(** The three ways an iteration of the loop of [add] ends. *)
Lemma add_slot_cases rnd localTime p i topic h s h' s' :
  add_slot rnd localTime p i topic (h, s) = Some (h', s') →
  ∃ t, h !! p = Some t ∧
    ((h' = h ∧ s' = s ∧
      (s_topics s !! topic = None ∨
       ∃ tts, s_topics s !! topic = Some tts ∧ isInRadius tts t = false)) ∨
     ∃ tts tts',
       s_topics s !! topic = Some tts ∧ isInRadius tts t = true ∧
       adjust h localTime (Build_ticketRef p i) (s_minRadius s) tts = Some tts' ∧
       ((h' = h ∧ s' = set_topics (<[topic := tts']> (s_topics s)) s ∧
         (tt_converged tts' = false ∨
          ∃ regTime, tk_regTime t !! i = Some regTime ∧
            (tt_time tts' = None ∨
             F64.ltb (F64.of_Z (u64 (regTime - localTime))) (keepThreshold rnd) = false))) ∨
        ∃ regTime tm,
          tt_converged tts' = true ∧ tk_regTime t !! i = Some regTime ∧
          tt_time tts' = Some tm ∧
          F64.ltb (F64.of_Z (u64 (regTime - localTime))) (keepThreshold rnd) = true ∧
          h' = <[p := set_refCnt (tk_refCnt t + 1) t]> h ∧
          s' = set_topics
                 (<[topic := set_time
                      (Some (<[regTime / ticketGroupTime :=
                               default [] (tm !! (regTime / ticketGroupTime))
                               ++ [Build_ticketRef p i]]> tm)) tts']>
                    (s_topics s)) s)).
Proof.
  unfold add_slot. intros Hs.
  destruct (h !! p) as [t|] eqn:Ht; [|discriminate].
  cbn [mbind option_bind] in Hs. exists t. split; [done|].
  destruct (s_topics s !! topic) as [tts|] eqn:Htts;
    [|injection Hs as <- <-; left; auto].
  destruct (isInRadius tts t) eqn:Hin;
    [|injection Hs as <- <-; left; eauto 6].
  right. exists tts.
  destruct (adjust h localTime _ (s_minRadius s) tts) as [tts'|] eqn:Hadj;
    [|discriminate].
  cbn [mbind option_bind] in Hs. exists tts'. do 3 (split; [done|]).
  destruct (tt_converged tts') eqn:Hconv;
    [|injection Hs as <- <-; left; auto].
  destruct (tk_regTime t !! i) as [regTime|] eqn:Hreg; [|discriminate].
  cbn [mbind option_bind] in Hs.
  destruct (tt_time tts') as [tm|] eqn:Htm;
    [|injection Hs as <- <-; left; eauto 8].
  destruct (F64.ltb _ _) eqn:Hlt; injection Hs as <- <-.
  - right. exists regTime, tm. auto 8.
  - left. eauto 8.
Qed.

Lemma add_slot_heap rnd localTime p i topic h s h' s' :
  add_slot rnd localTime p i topic (h, s) = Some (h', s') →
  refCnt_changed_at p h h' ∧ s_nodes s' = s_nodes s.
Proof.
  intros (t & Ht & [(-> & -> & _)|(tts & tts' & _ & _ & _ & Hr)])%add_slot_cases.
  - split; [apply refCnt_changed_at_refl|done].
  - destruct Hr as [(-> & -> & _)|(regTime & tm & _ & _ & _ & _ & -> & ->)].
    + split; [apply refCnt_changed_at_refl|done].
    + split; [by apply refCnt_changed_at_insert|done].
Qed.

Lemma add_loop_heap rnd localTime p topics : ∀ i h s h' s',
  add_loop rnd localTime p i topics (h, s) = Some (h', s') →
  refCnt_changed_at p h h' ∧ s_nodes s' = s_nodes s.
Proof.
  induction topics as [|topic topics IH]; intros i h s h' s' Hl.
  - injection Hl as <- <-. split; [apply refCnt_changed_at_refl|done].
  - cbn [add_loop] in Hl.
    destruct (add_slot _ _ _ _ _ _) as [[h1 s1]|] eqn:Hs; [|discriminate].
    cbn [mbind option_bind] in Hl.
    apply add_slot_heap in Hs as [Hh Hn]. apply IH in Hl as [Hh' Hn'].
    split; [by eapply refCnt_changed_at_trans|congruence].
Qed.

Lemma idx_inv_add rnd localTime p h s h' s' :
  idx_inv h (s_nodes s) →
  add rnd localTime p (h, s) = Some (h', s') →
  idx_inv h' (s_nodes s').
Proof.
  intros [Hc Hk] Ha. unfold add in Ha.
  destruct (h !! p) as [t|] eqn:Ht; [|discriminate].
  cbn [mbind option_bind] in Ha.
  destruct (s_nodes s !! ID (tk_node t)) as [q|] eqn:Hn;
    [by injection Ha as <- <-|].
  destruct (add_loop _ _ _ _ _ _) as [[h1 s1]|] eqn:Hl; [|discriminate].
  cbn [mbind option_bind] in Ha.
  apply add_loop_heap in Hl as [(Hlen & Hother & Hp) Hnodes].
  assert (s_nodes s1 = s_nodes s) as Hnodes' by (rewrite Hnodes; by destruct (_ =? _)).
  clear Hnodes. destruct (Hp _ Ht) as [c Hc1]. rewrite Hc1 in Ha.
  cbn [mbind option_bind tk_refCnt tk_node set_refCnt] in Ha.
  assert (∀ q t', q ≠ p → h !! q = Some t' → ID (tk_node t') = ID (tk_node t) →
          ¬ 0 < tk_refCnt t') as Hsame.
  { intros q t' Hq Ht' Hid Hpos. apply Hc in Ht'. apply Ht' in Hpos.
    rewrite Hid, Hn in Hpos. discriminate. }
  destruct (0 <? c) eqn:Hpos; injection Ha as <- <-;
    cbn [s_nodes set_nodes].
  - apply Z.ltb_lt in Hpos. rewrite Hnodes'. split.
    + intros q t' Ht'. destruct (decide (q = p)) as [->|Hq].
      * rewrite Hc1 in Ht'. injection Ht' as <-. cbn. rewrite lookup_insert_eq. done.
      * rewrite Hother in Ht' by done.
        destruct (decide (ID (tk_node t') = ID (tk_node t))) as [Hid|Hid].
        -- rewrite Hid, lookup_insert_eq. split; [congruence|].
           intros ?. by destruct (Hsame q t').
        -- rewrite lookup_insert_ne by done. by apply Hc.
    + intros id q. destruct (decide (id = ID (tk_node t))) as [->|Hid].
      * rewrite lookup_insert_eq. intros [= <-]. eauto.
      * rewrite lookup_insert_ne by done. intros Hq.
        destruct (Hk _ _ Hq) as (t' & Ht' & Hid').
        destruct (decide (q = p)) as [->|Hqp]; [congruence|].
        exists t'. by rewrite Hother.
  - apply Z.ltb_ge in Hpos. rewrite Hnodes'. split.
    + intros q t' Ht'. destruct (decide (q = p)) as [->|Hq].
      * rewrite Hc1 in Ht'. injection Ht' as <-. cbn. rewrite Hn. split; [done|lia].
      * rewrite Hother in Ht' by done. by apply Hc.
    + intros id q Hq. destruct (Hk _ _ Hq) as (t' & Ht' & Hid').
      destruct (decide (q = p)) as [->|Hqp]; [congruence|].
      exists t'. by rewrite Hother.
Qed.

+++++

- **WHAT THIS TASK INVOLVES**: Nothing in the records may be left out; copy them all exactly.

- **EXERCISE RESPONSE**:
(** The three ways an iteration of the loop of [add] ends. *)
Lemma add_slot_cases rnd localTime p i topic h s h' s' :
  add_slot rnd localTime p i topic (h, s) = Some (h', s') →
  ∃ t, h !! p = Some t ∧
    ((h' = h ∧ s' = s ∧
      (s_topics s !! topic = None ∨
       ∃ tts, s_topics s !! topic = Some tts ∧ isInRadius tts t = false)) ∨
     ∃ tts tts',
       s_topics s !! topic = Some tts ∧ isInRadius tts t = true ∧
       adjust h localTime (Build_ticketRef p i) (s_minRadius s) tts = Some tts' ∧
       ((h' = h ∧ s' = set_topics (<[topic := tts']> (s_topics s)) s ∧
         (tt_converged tts' = false ∨
          ∃ regTime, tk_regTime t !! i = Some regTime ∧
            (tt_time tts' = None ∨
             F64.ltb (F64.of_Z (u64 (regTime - localTime))) (keepThreshold rnd) = false))) ∨
        ∃ regTime tm,
          tt_converged tts' = true ∧ tk_regTime t !! i = Some regTime ∧
          tt_time tts' = Some tm ∧
          F64.ltb (F64.of_Z (u64 (regTime - localTime))) (keepThreshold rnd) = true ∧
          h' = <[p := set_refCnt (tk_refCnt t + 1) t]> h ∧
          s' = set_topics
                 (<[topic := set_time
                      (Some (<[regTime / ticketGroupTime :=
                               default [] (tm !! (regTime / ticketGroupTime))
                               ++ [Build_ticketRef p i]]> tm)) tts']>
                    (s_topics s)) s)).
Proof.
  unfold add_slot. intros Hs.
  destruct (h !! p) as [t|] eqn:Ht; [|discriminate].
  cbn [mbind option_bind] in Hs. exists t. split; [done|].
  destruct (s_topics s !! topic) as [tts|] eqn:Htts;
    [|injection Hs as <- <-; left; auto].
  destruct (isInRadius tts t) eqn:Hin;
    [|injection Hs as <- <-; left; eauto 6].
  right. exists tts.
  destruct (adjust h localTime _ (s_minRadius s) tts) as [tts'|] eqn:Hadj;
    [|discriminate].
  cbn [mbind option_bind] in Hs. exists tts'. do 3 (split; [done|]).
  destruct (tt_converged tts') eqn:Hconv;
    [|injection Hs as <- <-; left; auto].
  destruct (tk_regTime t !! i) as [regTime|] eqn:Hreg; [|discriminate].
  cbn [mbind option_bind] in Hs.
  destruct (tt_time tts') as [tm|] eqn:Htm;
    [|injection Hs as <- <-; left; eauto 8].
  destruct (F64.ltb _ _) eqn:Hlt; injection Hs as <- <-.
  - right. exists regTime, tm. auto 8.
  - left. eauto 8.
Qed.

Lemma add_slot_heap rnd localTime p i topic h s h' s' :
  add_slot rnd localTime p i topic (h, s) = Some (h', s') →
  refCnt_changed_at p h h' ∧ s_nodes s' = s_nodes s.
Proof.
  intros (t & Ht & [(-> & -> & _)|(tts & tts' & _ & _ & _ & Hr)])%add_slot_cases.
  - split; [apply refCnt_changed_at_refl|done].
  - destruct Hr as [(-> & -> & _)|(regTime & tm & _ & _ & _ & _ & -> & ->)].
    + split; [apply refCnt_changed_at_refl|done].
    + split; [by apply refCnt_changed_at_insert|done].
Qed.

Lemma add_loop_heap rnd localTime p topics : ∀ i h s h' s',
  add_loop rnd localTime p i topics (h, s) = Some (h', s') →
  refCnt_changed_at p h h' ∧ s_nodes s' = s_nodes s.
Proof.
  induction topics as [|topic topics IH]; intros i h s h' s' Hl.
  - injection Hl as <- <-. split; [apply refCnt_changed_at_refl|done].
  - cbn [add_loop] in Hl.
    destruct (add_slot _ _ _ _ _ _) as [[h1 s1]|] eqn:Hs; [|discriminate].
    cbn [mbind option_bind] in Hl.
    apply add_slot_heap in Hs as [Hh Hn]. apply IH in Hl as [Hh' Hn'].
    split; [by eapply refCnt_changed_at_trans|congruence].
Qed.

Lemma idx_inv_add rnd localTime p h s h' s' :
  idx_inv h (s_nodes s) →
  add rnd localTime p (h, s) = Some (h', s') →
  idx_inv h' (s_nodes s').
Proof.
  intros [Hc Hk] Ha. unfold add in Ha.
  destruct (h !! p) as [t|] eqn:Ht; [|discriminate].
  cbn [mbind option_bind] in Ha.
  destruct (s_nodes s !! ID (tk_node t)) as [q|] eqn:Hn;
    [by injection Ha as <- <-|].
  destruct (add_loop _ _ _ _ _ _) as [[h1 s1]|] eqn:Hl; [|discriminate].
  cbn [mbind option_bind] in Ha.
  apply add_loop_heap in Hl as [(Hlen & Hother & Hp) Hnodes].
  assert (s_nodes s1 = s_nodes s) as Hnodes' by (rewrite Hnodes; by destruct (_ =? _)).
  clear Hnodes. destruct (Hp _ Ht) as [c Hc1]. rewrite Hc1 in Ha.
  cbn [mbind option_bind tk_refCnt tk_node set_refCnt] in Ha.
  assert (∀ q t', q ≠ p → h !! q = Some t' → ID (tk_node t') = ID (tk_node t) →
          ¬ 0 < tk_refCnt t') as Hsame.
  { intros q t' Hq Ht' Hid Hpos. apply Hc in Ht'. apply Ht' in Hpos.
    rewrite Hid, Hn in Hpos. discriminate. }
  destruct (0 <? c) eqn:Hpos; injection Ha as <- <-;
    cbn [s_nodes set_nodes].
  - apply Z.ltb_lt in Hpos. rewrite Hnodes'. split.
    + intros q t' Ht'. destruct (decide (q = p)) as [->|Hq].
      * rewrite Hc1 in Ht'. injection Ht' as <-. cbn. rewrite lookup_insert_eq. done.
      * rewrite Hother in Ht' by done.
        destruct (decide (ID (tk_node t') = ID (tk_node t))) as [Hid|Hid].
        -- rewrite Hid, lookup_insert_eq. split; [congruence|].
           intros ?. by destruct (Hsame q t').
        -- rewrite lookup_insert_ne by done. by apply Hc.
    + intros id q. destruct (decide (id = ID (tk_node t))) as [->|Hid].
      * rewrite lookup_insert_eq. intros [= <-]. eauto.
      * rewrite lookup_insert_ne by done. intros Hq.
        destruct (Hk _ _ Hq) as (t' & Ht' & Hid').
        destruct (decide (q = p)) as [->|Hqp]; [congruence|].
        exists t'. by rewrite Hother.
  - apply Z.ltb_ge in Hpos. rewrite Hnodes'. split.
    + intros q t' Ht'. destruct (decide (q = p)) as [->|Hq].
      * rewrite Hc1 in Ht'. injection Ht' as <-. cbn. rewrite Hn. split; [done|lia].
      * rewrite Hother in Ht' by done. by apply Hc.
    + intros id q Hq. destruct (Hk _ _ Hq) as (t' & Ht' & Hid').
      destruct (decide (q = p)) as [->|Hqp]; [congruence|].
      exists t'. by rewrite Hother.
Qed.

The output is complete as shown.